◆ Problem
All lines of the material below that include the string "induction" are to be copied.

◆ Given data
==============================

#[global] Instance StrictWeak_lower : StrictWeak lower_less.
Proof. apply (StrictWeak_key ToLower String.ltb), _. Qed.

Lemma clean_pass_keys seen vs key :
  key ∈ ToLower <$> clean_pass seen vs → key ∉ seen.
Proof.
  revert seen. induction vs as [|v vs IH]; intros seen; [by rewrite list_elem_of_fmap; set_solver|].
  cbn [clean_pass]. case_bool_decide as E; [by apply IH|]. case_bool_decide as S; [by apply IH|].
  rewrite fmap_cons, elem_of_cons. intros [->|Hin]; [done|]. apply IH in Hin. set_solver.
Qed.

Lemma clean_pass_nodup seen vs : NoDup (ToLower <$> clean_pass seen vs).
Proof.
  revert seen. induction vs as [|v vs IH]; intros seen; [constructor|]. cbn [clean_pass].
  case_bool_decide; [done|]. case_bool_decide; [done|]. rewrite fmap_cons. constructor; [|done].
  intros Hin%clean_pass_keys. set_solver.
Qed.

Lemma clean_pass_id seen vs : cleaned vs → (∀ v, v ∈ vs → ToLower v ∉ seen) →
  clean_pass seen vs = vs.
Proof.
  intros [Hc Hn]. revert seen. induction vs as [|v vs IH]; intros seen Hs; [done|].
  apply Forall_cons in Hc as [[Ht Hne] Hc]. rewrite fmap_cons in Hn.
  apply NoDup_cons in Hn as [Hv Hn]. cbn [clean_pass]. rewrite Ht.
  rewrite bool_decide_false by done. rewrite bool_decide_false by (apply Hs; left).
  f_equal. apply IH; [done..|]. intros w Hw.
  assert (ToLower w ≠ ToLower v) by (intros E; apply Hv; rewrite <- E; apply list_elem_of_fmap; eauto).
  pose proof (Hs w ltac:(by right)). set_solver.
Qed.

(** Every non-blank value is represented, up to case and surrounding space. *)
Lemma clean_pass_covers seen vs v : v ∈ vs → TrimSpace v ≠ "" →
  ToLower (TrimSpace v) ∈ seen ∨ ToLower (TrimSpace v) ∈ ToLower <$> clean_pass seen vs.
Proof.
  revert seen. induction vs as [|w vs IH]; intros seen Hv Hne; [by apply not_elem_of_nil in Hv|].
  cbn [clean_pass]. apply elem_of_cons in Hv as [<-|Hv].
  - rewrite bool_decide_false by done. case_bool_decide; [by left|].
    right. rewrite fmap_cons. left.
  - case_bool_decide; [by apply IH|]. case_bool_decide; [by apply IH|].
    rewrite fmap_cons, elem_of_cons.
    destruct (IH ({[ToLower (TrimSpace w)]} ∪ seen) Hv Hne) as [H1|H1]; [|by auto].
    apply elem_of_union in H1 as [->%elem_of_singleton|H1]; auto.
Qed.

Lemma clean_pass_source seen vs v : v ∈ clean_pass seen vs → ∃ w, w ∈ vs ∧ v = TrimSpace w.
Proof.
  revert seen. induction vs as [|w vs IH]; intros seen Hv; [by apply not_elem_of_nil in Hv|].
  cbn [clean_pass] in Hv. repeat case_bool_decide;
    [apply IH in Hv; set_solver..|].
  apply elem_of_cons in Hv as [->|Hv]; [set_solver|]. apply IH in Hv. set_solver.
Qed.

Lemma cleaned_perm vs ws : vs ≡ₚ ws → cleaned vs → cleaned ws.
Proof. intros Hp [Hc Hn]. split; by rewrite <- Hp. Qed.

Lemma lower_less_total_on vs x y : NoDup (ToLower <$> vs) → x ∈ vs → y ∈ vs →
  lower_less x y = false → lower_less y x = false → x = y.
Proof.
  intros Hn Hx Hy H1 H2. assert (E : ToLower x = ToLower y) by (by apply ltb_total).
  apply list_elem_of_lookup in Hx as [i Hi], Hy as [j Hj].
  assert (i = j) as ->.
  { eapply (NoDup_lookup (ToLower <$> vs)); [done|by rewrite list_lookup_fmap, Hi|].
    by rewrite list_lookup_fmap, Hj, E. }
  congruence.
Qed.

Context {L : UnicodeLaws R}.

Lemma clean_pass_cleaned seen vs : cleaned (clean_pass seen vs).
Proof.
  split; [|apply clean_pass_nodup]. revert seen.
  induction vs as [|v vs IH]; intros seen; [constructor|]. cbn [clean_pass].
  case_bool_decide; [done|]. case_bool_decide; [done|]. constructor; [|done].
  split; [apply TrimSpace_idemp|done].
Qed.

Lemma cleaned_sort vs : cleaned vs → cleaned (sort_Slice lower_less vs).
Proof. apply cleaned_perm. by rewrite sort_Slice_perm. Qed.

Lemma cleanSet_idemp values : cleanSet (cleanSet values) = cleanSet values.
Proof.
  unfold cleanSet. cbn [elems]. f_equal. rewrite clean_pass_id.
  - by apply (sort_Slice_idemp lower_less).
  - apply cleaned_sort, clean_pass_cleaned.
  - set_solver.
Qed.

Lemma cleanOrdered_idemp values : cleanOrdered (cleanOrdered values) = cleanOrdered values.
Proof.
  unfold cleanOrdered. cbn [elems]. f_equal. generalize (elems values) as vs.
  induction vs as [|v vs IH]; [done|]. cbn. destruct (negb (TrimSpace v =?? "")) eqn:E; cbn; [|done].
  by rewrite TrimSpace_idemp, E, IH.
Qed.

Lemma canonicalSchedule_idemp s : canonicalSchedule (canonicalSchedule s) = canonicalSchedule s.
Proof. unfold canonicalSchedule. cbn. by rewrite TrimSpace_idemp. Qed.

Lemma canonical_lease_idemp l : canonical_lease (canonical_lease l) = canonical_lease l.
Proof.
  unfold canonical_lease. cbn. rewrite !TrimSpace_idemp, TrimSpace_lower, ToLower_idemp; [done..|].
  apply TrimSpace_idemp.
Qed.

#[global] Instance StrictWeak_lease : StrictWeak lease_less.
Proof. apply (StrictWeak_key DHCPStaticLease_MAC String.ltb), _. Qed.

#[global] Instance StrictWeak_client : StrictWeak client_less.
Proof. apply (StrictWeak_key PersistentClient_Name lower_less), _. Qed.

#[global] Instance StrictWeak_unsupported : StrictWeak unsupported_less.
Proof. apply (StrictWeak_lex Unsupported_Section Unsupported_Reason). Qed.

(** Canonicalising the elements of a sorted canonical list changes nothing. *)
Lemma sort_map_idemp {A} (f : A → A) (less : A → A → bool) (l : list A) {Hsw : StrictWeak less} :
  (∀ x, f (f x) = f x) →
  sort_Slice less (f <$> sort_Slice less (f <$> l)) = sort_Slice less (f <$> l).
Proof.
  intros Hf. assert (f <$> sort_Slice less (f <$> l) = sort_Slice less (f <$> l)) as ->.
  { apply list_eq_Forall2. rewrite <- (list_fmap_id (sort_Slice less (f <$> l))) at 2.
    apply Forall2_fmap, Forall_Forall2_diag, Forall_forall. intros x Hx. cbn.
    apply elem_of_sort_Slice, list_elem_of_fmap in Hx as (y & -> & _). apply Hf. }
  by apply sort_Slice_idemp.
Qed.

Lemma canonicaliseDHCP_idemp c : canonicaliseDHCP (canonicaliseDHCP c) = canonicaliseDHCP c.
Proof.
  unfold canonicaliseDHCP. cbn. rewrite TrimSpace_idemp. f_equal.
  destruct (DHCPConfig_StaticLeases c) as [ls|]; cbn; [|done]. f_equal.
  exact (sort_map_idemp canonical_lease lease_less ls canonical_lease_idemp).
Qed.
End clean_lists.

(** ** Canonical documents *)

(** Host names of rewrites in ASCII, as DNS names are, up to surrounding space. *)
Definition ascii_rewrites {R : Runtime} (s : Shared) : Prop :=
  Forall (λ r, is_ascii (TrimSpace (Rewrite_Domain r)) = true) (elems (Shared_Rewrites s)).

Section canonical_documents.
Context {R : Runtime} {L : UnicodeLaws R}.

Definition rewrite_lex (a b : Rewrite) : bool :=
  if ToLower (Rewrite_Domain a) =?? ToLower (Rewrite_Domain b)
  then String.ltb (ToLower (Rewrite_Answer a)) (ToLower (Rewrite_Answer b))
  else String.ltb (ToLower (Rewrite_Domain a)) (ToLower (Rewrite_Domain b)).

#[local] Instance StrictWeak_rewrite : StrictWeak rewrite_lex.
Proof. apply (StrictWeak_lex (ToLower ∘ Rewrite_Domain) (ToLower ∘ Rewrite_Answer)). Qed.

Lemma EqualFold_ascii s t : is_ascii s = true → is_ascii t = true →
  EqualFold s t = (ToLower s =?? ToLower t).
Proof.
  intros Hs Ht. unfold EqualFold, ToLower. rewrite Hs, Ht. cbn [andb].
  destruct (String.eqb_spec (string_map lower_byte s) (string_map lower_byte t)) as [E|E].
  - by rewrite bool_decide_true.
  - by rewrite bool_decide_false.
Qed.

Lemma rewrite_less_lex a b :
  is_ascii (Rewrite_Domain a) = true → is_ascii (Rewrite_Domain b) = true →
  rewrite_less a b = rewrite_lex a b.
Proof. intros Ha Hb. unfold rewrite_less, rewrite_lex. by rewrite EqualFold_ascii. Qed.

Lemma canonical_rewrite_idemp r : canonical_rewrite (canonical_rewrite r) = canonical_rewrite r.
Proof. unfold canonical_rewrite. cbn. by rewrite !TrimSpace_idemp. Qed.

Lemma canonical_rewrites_ascii rs x :
  Forall (λ r, is_ascii (TrimSpace (Rewrite_Domain r)) = true) rs → x ∈ canonical_rewrite <$> rs →
  is_ascii (Rewrite_Domain x) = true.
Proof.
  rewrite Forall_forall. intros H (r & -> & Hr)%list_elem_of_fmap. cbn.
  by apply H.
Qed.

Lemma sort_rewrites_lex rs : Forall (λ r, is_ascii (TrimSpace (Rewrite_Domain r)) = true) rs →
  sort_Slice rewrite_less (canonical_rewrite <$> rs) =
  sort_Slice rewrite_lex (canonical_rewrite <$> rs).
Proof.
  intros H. apply sort_Slice_agree. intros x y Hx Hy.
  apply rewrite_less_lex; by eapply canonical_rewrites_ascii.
Qed.

Lemma canonical_rewrites_idemp rs : Forall (λ r, is_ascii (TrimSpace (Rewrite_Domain r)) = true) rs →
  sort_Slice rewrite_less (canonical_rewrite <$> sort_Slice rewrite_less (canonical_rewrite <$> rs))
  = sort_Slice rewrite_less (canonical_rewrite <$> rs).
Proof.
  intros H. rewrite (sort_rewrites_lex rs H), sort_rewrites_lex.
  - exact (sort_map_idemp canonical_rewrite rewrite_lex rs canonical_rewrite_idemp).
  - apply Forall_forall. intros x Hx%elem_of_sort_Slice.
    assert (TrimSpace (Rewrite_Domain x) = Rewrite_Domain x) as ->.
    { apply list_elem_of_fmap in Hx as (r & -> & _). apply TrimSpace_idemp. }
    by eapply canonical_rewrites_ascii.
Qed.

Lemma canonical_client_idemp c : canonical_client (canonical_client c) = canonical_client c.
Proof.
  unfold canonical_client. cbn.
  by rewrite TrimSpace_idemp, !cleanSet_idemp, cleanOrdered_idemp, canonicalSchedule_idemp.
Qed.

==============================

◆ Expected answer
  revert seen. induction vs as [|v vs IH]; intros seen; [by rewrite list_elem_of_fmap; set_solver|].
  revert seen. induction vs as [|v vs IH]; intros seen; [constructor|]. cbn [clean_pass].
  intros [Hc Hn]. revert seen. induction vs as [|v vs IH]; intros seen Hs; [done|].
  revert seen. induction vs as [|w vs IH]; intros seen Hv Hne; [by apply not_elem_of_nil in Hv|].
  revert seen. induction vs as [|w vs IH]; intros seen Hv; [by apply not_elem_of_nil in Hv|].
  induction vs as [|v vs IH]; intros seen; [constructor|]. cbn [clean_pass].
  induction vs as [|v vs IH]; [done|]. cbn. destruct (negb (TrimSpace v =?? "")) eqn:E; cbn; [|done].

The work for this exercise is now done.